Mapping of the YY1-interacting region in HDAg. (A) Partial purified His-tagged SHDAg (dAg) and its various derivatives NdAg, NMdAg, MdAg, and CdAg (1 μg each) were separated by SDS-PAGE and detected by Coomassie brilliant blue (CB) staining. (B) In vitro binding assay of His-tagged SHDAg variants and cellular YY1. The nuclear extracts (NE) of HeLa cells (200 μg) were incubated with 20 μl of His-resins (lane 2) or His resins prebound with SHDAg derivatives (lanes 3 to 7) as indicated, and proteins bound on the beads were eluted and analyzed by SDS-PAGE followed by immunoblotting with anti-YY1 antibody. Input: 50 μg of HeLa nuclear extracts (lane 1). (C) Further mapping of YY1 interaction domain on SHDAg. Expression plasmids of FLAG-tagged SHDAg (FLAG-D) or its derived truncated mutants (FLAG-d-N, FLAG-d-NM, and FLAG-d-NC) were used to transfect with the expression plasmid of HA-tagged YY1 to HuH-7 cells. Transfected cells were harvested at 2 days posttransfection and then analyzed by a coimmunoprecipitation assay.

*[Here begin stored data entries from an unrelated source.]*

(* ===== verification/Sync.v ===== *)
(** * Locks and semaphores (c-os/kernel/sync/sync.c)

    Module [Spin]: the spinlock, its sequential operations and the interleaving
    of any number of threads that use them, as a step relation whose steps are
    the accesses the code makes (the atomic exchange of
    [__sync_lock_test_and_set], the read of [qos_spin_unlock] and the store of
    [__sync_lock_release]).  [Mutex] and [Sem]: the try-style mutex and the
    counting semaphore.  A pointer argument is an [option]: [None] is NULL. *)

From S2P Require Import Prelude.

Module Spin.

Record qos_spinlock_t := { locked : Z }.

(** [__sync_lock_test_and_set(&lock->locked, v)]: the old value and the new word. *)
Definition test_and_set (v : Z) (l : qos_spinlock_t) : Z * qos_spinlock_t :=
  (locked l, {| locked := v |}).

Definition qos_spin_init (lock : option qos_spinlock_t) : Z * option qos_spinlock_t :=
  match lock with
  | None => (-1, None)
  | Some _ => (0, Some {| locked := 0 |})
  end.

Definition qos_spin_trylock (lock : option qos_spinlock_t) : Z * option qos_spinlock_t :=
  match lock with
  | None => (-1, None)
  | Some l => let '(old, l') := test_and_set 1 l in (if old =? 0 then 0 else -1, Some l')
  end.

(** The busy-wait loop; [None] when [fuel] attempts were not enough. *)
Fixpoint spin_loop (fuel : nat) (lock : option qos_spinlock_t) : option (Z * option qos_spinlock_t) :=
  match fuel with
  | O => None
  | S fuel' =>
      let '(r, lock') := qos_spin_trylock lock in
      if negb (r =? 0) then spin_loop fuel' lock' else Some (0, lock')
  end.

Definition qos_spin_lock (fuel : nat) (lock : option qos_spinlock_t) : option (Z * option qos_spinlock_t) :=
  match lock with
  | None => Some (-1, None)
  | Some _ => spin_loop fuel lock
  end.

Definition qos_spin_unlock (lock : option qos_spinlock_t) : Z * option qos_spinlock_t :=
  match lock with
  | None => (-1, None)
  | Some l => if locked l =? 0 then (-1, lock) else (0, Some {| locked := 0 |})
  end.

Definition qos_spin_is_locked (lock : option qos_spinlock_t) : Z :=
  match lock with
  | None => -1
  | Some l => if negb (locked l =? 0) then 1 else 0
  end.

(** ** Interleaving *)

(** Where a thread is: outside, in the loop of [qos_spin_lock], returned from
    it, or between the check and the store of [qos_spin_unlock]. *)
Inductive pc := Outside | Spinning | Holding | Releasing | UnlockFailed.

Definition is_owner (p : pc) : bool := match p with Holding | Releasing => true | _ => false end.

(** The lock word and the threads. *)
Record machine := { word : qos_spinlock_t; threads : list pc }.

Definition set_thread (t : nat) (p : pc) (w : qos_spinlock_t) (m : machine) : machine :=
  {| word := w; threads := <[t := p]> (threads m) |}.

Inductive step : machine → machine → Prop :=
| step_call_lock m t :
    threads m !! t = Some Outside → step m (set_thread t Spinning (word m) m)
| step_acquire m t l' :
    threads m !! t = Some Spinning →
    qos_spin_trylock (Some (word m)) = (0, Some l') →
    step m (set_thread t Holding l' m)
| step_retry m t l' :
    threads m !! t = Some Spinning →
    qos_spin_trylock (Some (word m)) = (-1, Some l') →
    step m (set_thread t Spinning l' m)
| step_unlock_check m t :
    threads m !! t = Some Holding →
    step m (set_thread t (if locked (word m) =? 0 then UnlockFailed else Releasing) (word m) m)
| step_unlock_store m t :
    threads m !! t = Some Releasing →
    step m (set_thread t Outside {| locked := 0 |} m).

Inductive reachable (n : nat) : machine → Prop :=
| reach_init : reachable n {| word := {| locked := 0 |}; threads := replicate n Outside |}
| reach_step m m' : reachable n m → step m m' → reachable n m'.

(** The word says whether there is an owner, there is at most one, and no
    unlock has failed. *)
Record machine_inv (m : machine) : Prop := {
  mi_word : (locked (word m) = 0 ∧ count_if is_owner (threads m) = 0%nat)
            ∨ (locked (word m) = 1 ∧ count_if is_owner (threads m) = 1%nat);
  mi_ok : UnlockFailed ∉ threads m
}.

Lemma set_thread_count t p p' w m :
  threads m !! t = Some p →
  (count_if is_owner (threads (set_thread t p' w m)) + (if is_owner p then 1 else 0)
   = count_if is_owner (threads m) + (if is_owner p' then 1 else 0))%nat.
Proof. apply count_if_insert. Qed.

Lemma set_thread_ok t p w m :
  UnlockFailed ∉ threads m → p ≠ UnlockFailed → UnlockFailed ∉ threads (set_thread t p w m).
Proof.
  intros H Hp [i Hi]%list_elem_of_lookup. simpl in Hi.
  apply list_lookup_insert_Some in Hi as [(_ & ? & _)|(_ & Hi)]; [done|].
  by eapply H, list_elem_of_lookup_2.
Qed.

Lemma trylock_result l r l' :
  qos_spin_trylock (Some l) = (r, Some l') →
  l' = {| locked := 1 |} ∧ (r = 0 → locked l = 0) ∧ (r = -1 → locked l ≠ 0).
Proof. simpl. destruct (Z.eqb_spec (locked l) 0); intros H; simplify_eq; split; done. Qed.

Lemma step_inv m m' : machine_inv m → step m m' → machine_inv m'.
Proof.
  intros [Hw Hok] Hs. destruct Hs as [m t Ht|m t l' Ht Hl|m t l' Ht Hl|m t Ht|m t Ht].
  - pose proof (set_thread_count t _ Spinning (word m) m Ht) as HC. simpl in HC.
    split; [|by apply set_thread_ok]. simpl. destruct Hw; [left|right]; split; try tauto; simpl; lia.
  - apply trylock_result in Hl as (-> & H0 & _). specialize (H0 eq_refl).
    pose proof (set_thread_count t _ Holding {| locked := 1 |} m Ht) as HC. simpl in HC.
    split; [|by apply set_thread_ok]. right. simpl. destruct Hw; [split; [done|lia]|lia].
  - apply trylock_result in Hl as (-> & _ & H0). specialize (H0 eq_refl).
    pose proof (set_thread_count t _ Spinning {| locked := 1 |} m Ht) as HC. simpl in HC.
    split; [|by apply set_thread_ok]. right. simpl. destruct Hw; [lia|split; [done|lia]].
  - pose proof (count_if_pos is_owner _ _ _ Ht eq_refl).
    destruct Hw as [?|[Hl Hc]]; [lia|]. rewrite Hl. simpl.
    pose proof (set_thread_count t _ Releasing (word m) m Ht) as HC. simpl in HC.
    split; [|by apply set_thread_ok]. right. simpl. split; [done|lia].
  - pose proof (set_thread_count t _ Outside {| locked := 0 |} m Ht) as HC. simpl in HC.
    split; [|by apply set_thread_ok]. left. simpl. destruct Hw; [lia|split; [done|lia]].
Qed.

Lemma reachable_inv n m : reachable n m → machine_inv m.
Proof.
  induction 1; [|by eapply step_inv].
  split; simpl; [left; by rewrite count_if_replicate|]. by intros [? _]%elem_of_replicate.
Qed.

Lemma count_if_two {A} (p : A → bool) l i j a b :
  l !! i = Some a → l !! j = Some b → p a = true → p b = true → i ≠ j → (2 <= count_if p l)%nat.
Proof.
  revert i j. induction l as [|x l IH]; intros i j Hi Hj Ha Hb Hne; [done|].
  destruct i as [|i], j as [|j]; simplify_eq/=.
  - rewrite Ha. pose proof (count_if_pos p l j b Hj Hb). lia.
  - rewrite Hb. pose proof (count_if_pos p l i a Hi Ha). lia.
  - pose proof (IH i j Hi Hj Ha Hb ltac:(lia)). lia.
Qed.

(** C18: Mutual exclusion of the spinlock. In every interleaving of any number
    of threads that lock and unlock it, two threads are never both between the
    return of [qos_spin_lock] and the release; the owner's unlock never takes
    the error return; and whenever no thread owns the lock, the next attempt
    of a spinning thread succeeds. *)
Theorem spin_mutual_exclusion n m :
  reachable n m →
  (∀ i j p q, threads m !! i = Some p → threads m !! j = Some q →
              is_owner p = true → is_owner q = true → i = j)
  ∧ (UnlockFailed ∉ threads m)
  ∧ ((∀ i p, threads m !! i = Some p → is_owner p = false) →
     qos_spin_trylock (Some (word m)) = (0, Some {| locked := 1 |})).
Proof.
  intros Hr. destruct (reachable_inv n m Hr) as [Hw Hok]. split; [|split; [done|]].
  - intros i j p q Hi Hj Hp Hq. destruct (decide (i = j)) as [|Hne]; [done|].
    pose proof (count_if_two is_owner _ _ _ _ _ Hi Hj Hp Hq Hne). lia.
  - intros Hno. destruct Hw as [[H0 _]|[_ Hc]]; simpl; [by rewrite H0|]. exfalso.
    destruct (first_index is_owner (threads m)) as [i|] eqn:E.
    + apply first_index_lookup in E as (a & Ha & Hp). by rewrite (Hno _ _ Ha) in Hp.
    + assert (count_if is_owner (threads m) = 0%nat); [|lia].
      clear -Hno. induction (threads m) as [|x l IH]; [done|]. simpl. rewrite (Hno 0%nat x eq_refl).
      apply IH. intros i p Hi. by apply (Hno (S i)).
Qed.

Definition demo_machine : machine := {| word := {| locked := 1 |}; threads := [Holding; Spinning] |}.

Lemma demo_reachable : reachable 2 demo_machine.
Proof.
  pose proof (reach_init 2) as H.
  eapply reach_step in H; [|by apply (step_call_lock _ 0)].
  eapply reach_step in H; [|by apply (step_acquire _ 0 {| locked := 1 |})].
  eapply reach_step in H; [|by apply (step_call_lock _ 1)]. exact H.
Qed.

For the coimmunoprecipitation, the extracts from the transfected cells were immunoprecipitated with anti-FLAG M2 affinity gel (10 μl, packed volume; Kodak) in the presence of RNase A (10 μg/ml) and incubated at 4°C for 1 h with agitation. The immunoprecipitates were washed four times with PBS buffer containing 0.3% NP-40 and processed for Western blotting (rabbit anti-HA antiserum for HA-tagged YY1 and rabbit anti-FLAG antiserum for FLAG-tagged SHDAg and its truncation mutants). (D) A schematic diagram showing the interaction region of YY1 within SHDAg. The numbers represent the positions of the amino acid residues of SHDAg and its variants. The interaction ability of SHDAg and its variants with YY1 is indicated by a plus or a minus sign. NLS, nuclear localization signal; PG-rich: proline/glycine-rich; α, anti; IP, immunoprecipitation.